Multiple Myeloma Evaluation on Total Body CT

Purpose

Detection and quantification of osteolytic lesions throughout the skeleton caused by Multiple Myeloma (Kahler's disease)

Tag(s)

 

Panel

Musculoskeletal

Define-AI ID

20050036

Originator

Erik Ranschaert
Lead Erik Ranschaert

Panel Chair

Jay Patti

Panel Reviewers

Musculoskeletal
License Creative Commons 4.0
Status Public Comment
RadElement Set RDES167
                               

Clinical Implementation


Value Proposition


Traditionally, evaluation for destructive bone lesions from multiple myeloma has been performed using a skeletal survey employing multiple plain radiographs of a patient. Given that CT technology is considerably more sensitive for destructive osseous lesions, recent literature has suggested that CT could be used in place of an x-ray based skeletal survey in evaluation of multiple Myla patients for the evaluation of bone lesions. Unfortunately, evaluation using CT of the entire body of a patient with multiple myeloma would be a tedious endeavor with greater cost to the patient based on the higher cost of CT compared to radiographs. If artificial intelligence algorithms were able to help identify and count destructive bone lesions without a sclerotic margin, this could decrease radiologist interpretive time, and potentially decrease the overall cost of a whole body CT scan to evaluate for myeloma bone lesions. The automation should increase the efficiency and accuracy of the evaluation of the total body CT scan.


Narrative(s)


68 yo patient under the care of an oncologist for multiple myeloma presents for a whole body CT scan to evaluate for osseous lesions related to multiple myeloma. Many institutions use plain film assessment for osseous lesions which are less sensitive than CT. The use of CT would increase the sensitivity of an examination, however also result in an increase in radiologist interpretation time/complexity, increased cost, and increased radiation. Given that radiation is not a major consideration in a patient with myeloma, the main disadvantages to using CT for osseous myeloma detection is in the time and monetary costs associated with the examination.
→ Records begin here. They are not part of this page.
Lemma notified_derived m m' : notified m m' -> derivedState m' = derivedState m.
Proof.
  intros [R H]. apply derived_ext; [by rewrite R|by rewrite R|]. intros id.
  destruct (heap m !! id) as [c|] eqn:E.
  - destruct (Forall2_lookup_l _ _ _ _ _ H E) as (c' & -> & Hs & _). cbn. by rewrite Hs.
  - apply lookup_ge_None_1 in E. rewrite (Forall2_length _ _ _ H) in E. by rewrite lookup_ge_None_2.
Qed.

(** What accounting for an event changes: the metrics and the pending status signal. *)
Definition metrics_only (m m' : ClockManager C) : Prop :=
  m' = m <| metricCache := metricCache m' |> <| registeredGauges := registeredGauges m' |> <| gauges := gauges m' |>
         <| syncStatus := syncStatus m' |>.

#[local] Instance metrics_only_refl : Reflexive metrics_only.
Proof. intros m. by destruct m. Qed.

#[local] Instance metrics_only_trans : Transitive metrics_only.
Proof. intros m m' m'' R R'. unfold metrics_only. etransitivity; [exact R'|]. rewrite R. reflexivity. Qed.

Lemma set_gauge_only g l v m : metrics_only m (set_gauge g l v m).
Proof. by destruct m. Qed.

Lemma update_metric_only iface ev m tv : metrics_only m (update_metric iface ev m tv).
Proof.
  destruct tv as [ty v]. unfold update_metric. destruct (convertToFloat v); [|reflexivity].
  destruct (metricCache m !! _); [by destruct m|]. destruct (str_eqb ty OFFSET); by destruct m.
Qed.

Lemma foldl_only {A} (f : ClockManager C -> A -> ClockManager C) l :
  (forall m x, metrics_only m (f m x)) -> forall m, metrics_only m (foldl f m l).
Proof. intros Hf. induction l as [|x l IH]; intros m; cbn; [reflexivity|]. by transitivity (f m x). Qed.

Lemma updateMetrics_only alias ev m : metrics_only m (updateMetrics alias ev m).
Proof.
  unfold updateMetrics. destruct (negb _); [reflexivity|]. destruct (processData _); [|reflexivity].
  apply foldl_only. intros. apply update_metric_only.
Qed.

Lemma unregister_only cfg proc m : metrics_only m (unregisterMetrics cfg proc m).
Proof. by destruct m. Qed.

Lemma updates_only m :
  (forall st p i, metrics_only m (updateClockStateMetrics st p i m)) /\
  (forall status, metrics_only m (updateHAProfileMetrics status m)) /\
  (forall cfg cls, metrics_only m (updateClockClassMetrics cfg cls m)).
Proof.
  repeat split; intros.
  - unfold updateClockStateMetrics. do 2 (destruct (negb _); [reflexivity|]). apply set_gauge_only.
  - unfold updateHAProfileMetrics. destruct status; [|reflexivity]. destruct (negb _); [reflexivity|].
    apply foldl_only. intros. apply set_gauge_only.
  - unfold updateClockClassMetrics. destruct (negb _); [reflexivity|]. destruct (_ =? _); [reflexivity|]. apply set_gauge_only.
Qed.

Lemma account_wp env ev prev ct cs m Q :
  (forall m', metrics_only m m' -> Q tt m' []) -> wp (account env ev prev ct cs) m Q.
Proof.
  intros HQ. unfold account.
  assert (forall (b : bool) (f : ClockManager C -> ClockManager C) m0 (Q' : unit -> ClockManager C -> list Effect -> Prop),
    metrics_only m m0 -> (forall m0, metrics_only m0 (f m0)) -> (forall m', metrics_only m m' -> Q' tt m' []) ->
    wp (when b (modify f)) m0 Q') as Hwhen.
  { intros b f m0 Q' H0 Hf HQ'. destruct b; wp_run; apply HQ'; [|done]. by transitivity m0. }
  wp_step. apply Hwhen; [reflexivity|intros m0; by destruct m0|]. intros m1 H1.
  wp_step. apply Hwhen; [done|intros m0; apply (updates_only m0)|]. intros m2 H2. wp_run. cbn [app]. apply HQ.
  transitivity m2; [done|]. etransitivity; [|apply updates_only]. apply updates_only.
Qed.

(** ** Steps of the manager *)

Lemma publishStats_eq env m : publishStats env m = m <| statsUpdates := Some (current (envMemberOrder env) m) |>.
Proof. unfold publishStats. by destruct (statsUpdates m). Qed.

Lemma e3_step_extend m m1 m2 e e' :
  e3_step m m1 e -> derivedState m2 = derivedState m1 -> osClock m2 = osClock m1 -> quiet TypeOSClockState e' ->
  e3_step m m2 (e ++ e').
Proof.
  intros [H1 H2] Hd Ho Hq. split; rewrite Hd, Ho; [done|]. rewrite sent_app, Hq, app_nil_r. done.
Qed.

Lemma e3_step_from m m0 m1 e e' :
  e3_step m0 m1 e -> osE3State (osClock m0) = osE3State (osClock m) -> quiet TypeOSClockState e' -> e3_step m m1 (e' ++ e).
Proof.
  intros [H1 H2] Ho Hq. split; rewrite <- Ho; [done|]. by rewrite sent_app, Hq, H2.
Qed.

(** The outcome of a step that was not dropped. *)
Record processed (ev : Event) (m m' : ClockManager C) (e : list Effect) : Prop := {
  pe_ok : mgr_ok m';
  pe_clocks : clocks m' = clocks m;
  pe_fresh : exists order, statsUpdates m' = Some (current order m');
  pe_e3 : if evReset ev then osE3State (osClock m') = PTP_NOTSET /\ quiet TypeOSClockState e else e3_step m m' e;
  pe_os : evReset ev = false -> is_os_event ev = true ->
    Forall2 kept (heap m) (heap m') /\
    (osState (osClock m') = osState (osClock m) -> heap m' = heap m)
}.

Lemma handleOS_wp env ev m Q :
  mgr_ok m ->
  (is_os_event ev = false -> Q false m []) ->
  (is_os_event ev = true -> forall m' e, mgr_ok m' -> clocks m' = clocks m -> e3_step m m' e ->
     Forall2 kept (heap m) (heap m') -> (osState (osClock m') = osState (osClock m) -> heap m' = heap m) -> Q true m' e) ->
  wp (handleOSClockEvent env ev) m Q.
Proof.
  intros Hok HF HT. unfold handleOSClockEvent. wp_run. cbn [app].
  destruct (OsClock_AddEvent_total (envNow env) ev _ (ok_os _ Hok)) as (o & b & E & Hwf).
  destruct (OsClock_AddEvent_routing _ _ _ _ _ E) as (Hb & HE3 & Hsame).
  eapply wp_lift; [exact E|]. wp_run. cbn [app]. destruct b; cbn [negb]; wp_run; cbn [app].
  2: { rewrite (Hsame eq_refl). replace (m <| osClock := osClock m |>) with m by (by destruct m). by apply HF. }
  set (m1 := m <| osClock := o |> <| osClockConfigs := {[evCfgName ev]} ∪ osClockConfigs m |>).
  apply emitOSClockState_wp. intros m2 e2 H3 R2. wp_run. cbn [app].
  assert (mgr_ok m2) as Hok2.
  { rewrite R2. destruct Hok as [_ H1 H2]. destruct Hwf as (W1 & W2 & W3). by split; [split; [|split]|..]. }
  assert (e3_step m m2 e2) as He2 by (by apply (e3_step_from m m1 m2 e2 [])).
  assert (heap m2 = heap m) as Hh by (by rewrite R2). assert (clocks m2 = clocks m) as Hc by (by rewrite R2).
  destruct (str_eqb (osState (osClock m2)) (osState (osClock m))) eqn:Est; wp_run; rewrite ?app_nil_r.
  - apply HT; try done. by rewrite Hh.
  - apply (wp_mono _ _ (fun _ m' e => mgr_ok m' /\ notified (signalSyncStatus m2) m' /\ quiet TypeOSClockState e)).
    { apply notify_wp. destruct Hok2 as [O1 O2 O3]. by split. }
    intros u m3 e3 (Hok3 & Hn & Hq). wp_run. rewrite app_nil_r.
    assert (osClock m3 = osClock m2) as Ho by (by rewrite (nt_rest _ _ Hn)). apply HT; [done|exact Hok3|..].
    + by rewrite (nt_rest _ _ Hn).
    + eapply e3_step_extend; [exact He2| |exact Ho|exact Hq]. by rewrite (notified_derived _ _ Hn).
    + rewrite <- Hh. exact (nt_heap _ _ Hn).
    + rewrite Ho. intros E'. rewrite E' in Est. unfold str_eqb in Est. by rewrite bool_decide_eq_true_2 in Est.
Qed.

Lemma OsClock_Reset_wf o : os_wf (OsClock_Reset o).
Proof. split; [constructor|]. split; [constructor|done]. Qed.

Lemma current_publish env m order : current order (publishStats env m) = current order m.
Proof. by rewrite publishStats_eq. Qed.

Lemma publish_fresh env m : exists order, statsUpdates (publishStats env m) = Some (current order (publishStats env m)).
Proof. exists (envMemberOrder env). rewrite current_publish. by rewrite publishStats_eq. Qed.

Lemma publish_ok env m : mgr_ok m -> mgr_ok (publishStats env m).
Proof. intros [H1 H2 H3]. rewrite publishStats_eq. by split. Qed.

Lemma metrics_only_ok m m' : metrics_only m m' -> mgr_ok m -> mgr_ok m'.
Proof. intros -> [H1 H2 H3]. by split. Qed.

Lemma reset_processed env ev m :
  mgr_ok m -> evReset ev = true ->
  wp (reset env ev;; modify (publishStats env)) m (fun _ m' e => processed ev m m' e).
Proof.
  intros Hok Hr. unfold reset. wp_run. cbn [app].
  set (m1 := m <| ipcCache := Clear <$> ipcCache m |>).
  set (finish := fun m2 : ClockManager C => publishStats env
     (unregisterMetrics (evCfgName ev) (if str_eqb (evSource ev) TS2PHC then "" else evSource ev)
       (m2 <| osClock := (osClock m2) <| osE3State := PTP_NOTSET |> |>))).
  assert (forall m2 e, mgr_ok m2 -> clocks m2 = clocks m -> quiet TypeOSClockState e -> processed ev m (finish m2) e) as Hfin.
  { intros m2 e [H1 H2 H3] Hc Hq. unfold finish. split.
    - apply publish_ok. eapply metrics_only_ok; [apply unregister_only|]. by split.
    - rewrite publishStats_eq. exact Hc.
    - apply publish_fresh.
    - rewrite Hr, publishStats_eq. split; [done|exact Hq].
    - congruence. }
  destruct (GetClock (evCfgName ev) m1) as [[id c]|] eqn:Ec.
  - destruct (GetClock_good _ m id c Hok Ec) as [Eh Hg]. wp_run. cbn [app].
    eapply on_clock_wp; [exact Eh|]. eapply wp_mono; [by apply Reset_law|].
    intros o' s e (-> & Hg' & Hq). wp_run. rewrite !app_nil_r. apply Hfin; [|done|exact Hq].
    destruct (mgr_ok_put m id (snd s) (fst s) None Hok Hg') as [H1 H2 H3].
    split; [apply OsClock_Reset_wf|exact H2|exact H3].
  - wp_run. cbn [app]. apply Hfin; [|done|done]. destruct Hok as [H1 H2 H3]. by split.
Qed.

Lemma clock_event_processed env ev m id c :
  mgr_ok m -> evReset ev = false -> is_os_event ev = false -> GetClock (lookupName ev) m = Some (id, c) -> accepts ev c ->
  wp (printLog env ev;;
      r ← on_clock env id (Clock.AddEvent env (osState (osClock m)) ev);
      match r with
      | None => mret tt
      | Some (clockState, ev') =>
          m ← get;
          account env ev (GetState c) (ClockType_ (default c (heap m !! id))) clockState;;
          modify (updateMetrics (envGetAlias env) ev');;
          emitOSClockState env;;
          modify (publishStats env)
      end) m (fun _ m' e => processed ev m m' e).
Proof.
  intros Hok Hr Hos Hc Ha. destruct (GetClock_good _ m id c Hok Hc) as [Eh Hg]. wp_step.
  assert (forall Q, (forall e, quiet TypeOSClockState e -> Q tt m e) -> wp (printLog env ev) m Q) as Hprint.
  { intros Q HQ. unfold printLog. apply wp_when. destruct (_ && _); [wp_run|]; by apply HQ. }
  apply Hprint. intros e0 Hq0. wp_step. eapply on_clock_wp; [exact Eh|].
  eapply wp_mono; [by apply AddEvent_law|]. intros [cs ev'] s e1 (Hg' & Hq1). wp_run.
  set (m1 := deliver env e1 (m <| heap := <[id := snd s]> (heap m) |> <| announceSeq := fst s |>)).
  assert (mgr_ok m1) as Hok1 by exact (mgr_ok_put m id (snd s) (fst s) _ Hok Hg').
  apply account_wp. intros m2 R2. wp_run. set (m3 := updateMetrics (envGetAlias env) ev' m2).
  assert (metrics_only m1 m3) as R3 by (etransitivity; [exact R2|apply updateMetrics_only]). clearbody m3.
  assert (mgr_ok m3) as Hok3 by by eapply metrics_only_ok.
  apply emitOSClockState_wp. intros m4 e4 H4 R4. wp_run. rewrite !app_nil_r, !app_nil_l.
  assert (mgr_ok m4) as Hok4 by (rewrite R4; destruct Hok3 as [(W1 & W2 & W3) H2 H3]; by split; [split; [|split]|..]).
  split.
  - by apply publish_ok.
  - rewrite publishStats_eq. cbn. rewrite R4, R3. done.
  - apply publish_fresh.
  - rewrite Hr, app_assoc. apply (e3_step_from m m3); [|by rewrite R3|by apply quiet_app].
    rewrite <- (app_nil_r e4). eapply e3_step_extend; [exact H4| | |done]; rewrite publishStats_eq; [by apply derived_ext|done].
  - congruence.
Qed.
The use of an AI algorithm to aid in the detection of myeloma lesions reduces the time and monetary cost of the examination and aids in the adoption of CT for following myeloma lesions. 


Workflow Description


The algorithm should be able to automatically analyze total body CT-scans made with patients suspected of Kahler’s disease, with the intention to identify osteolytic lesions  greater than 5mm without a sclerotic border related to Multiple Myeloma and to count them accurately. The algorithm would be expected to identify, locate and highlight bone lesions on the CT scan and provide an output for  identified lesions. 


Considerations for Dataset Development



Inclusion criteria

patients with confirmed diagnosis of multiple myeloma based upon EPR data who have a low dose CT of the whole body (multiple myeloma protocol).

Age

> 18 yo


Technical Specifications


Inputs

 

DICOM Study

Procedure

low dose CT Skeleton (whole body)

Views

Axial

Data Type

DICOM

Modality

CT

Body Region

Total Body

Anatomic Focus

Skull, spine, pelvis, upper and lower limbs


Primary Outputs


Location of Osteolytic Lesion

RadElement ID

RDE1137

Definition

Detect the presence of osteolytic lesions of 5 mm or larger without Sclerotic border. Represented by coordinates/location of each lesion within DICOM volume.

Data Type

Numeric

Value Set

N/A

Units

Coordinates


Number of Osteloytic Lesion

RadElement ID

RDE1138

Definition

The number of osteolytic lesion(s) greater than 5 mm

Data Type

Numeric

Value Set

N/A

Units

N/A

Future Development Ideas


After identification of lesions and count of lesions which fit the criteria above, it is likely that a total Volumetric calculation of lytic lesions would be of clinical use. This additional step would require an algorithmic understanding of the margins of the lucent lesions rather than the just the location or coordinates of the center of the lesion for identification purposes. Additionally, further development could include the evaluation of  the evolution of the lesions over time during treatment, changes in density (fatty content, changes in density due to treatment). Comparison of size and number with previous scans.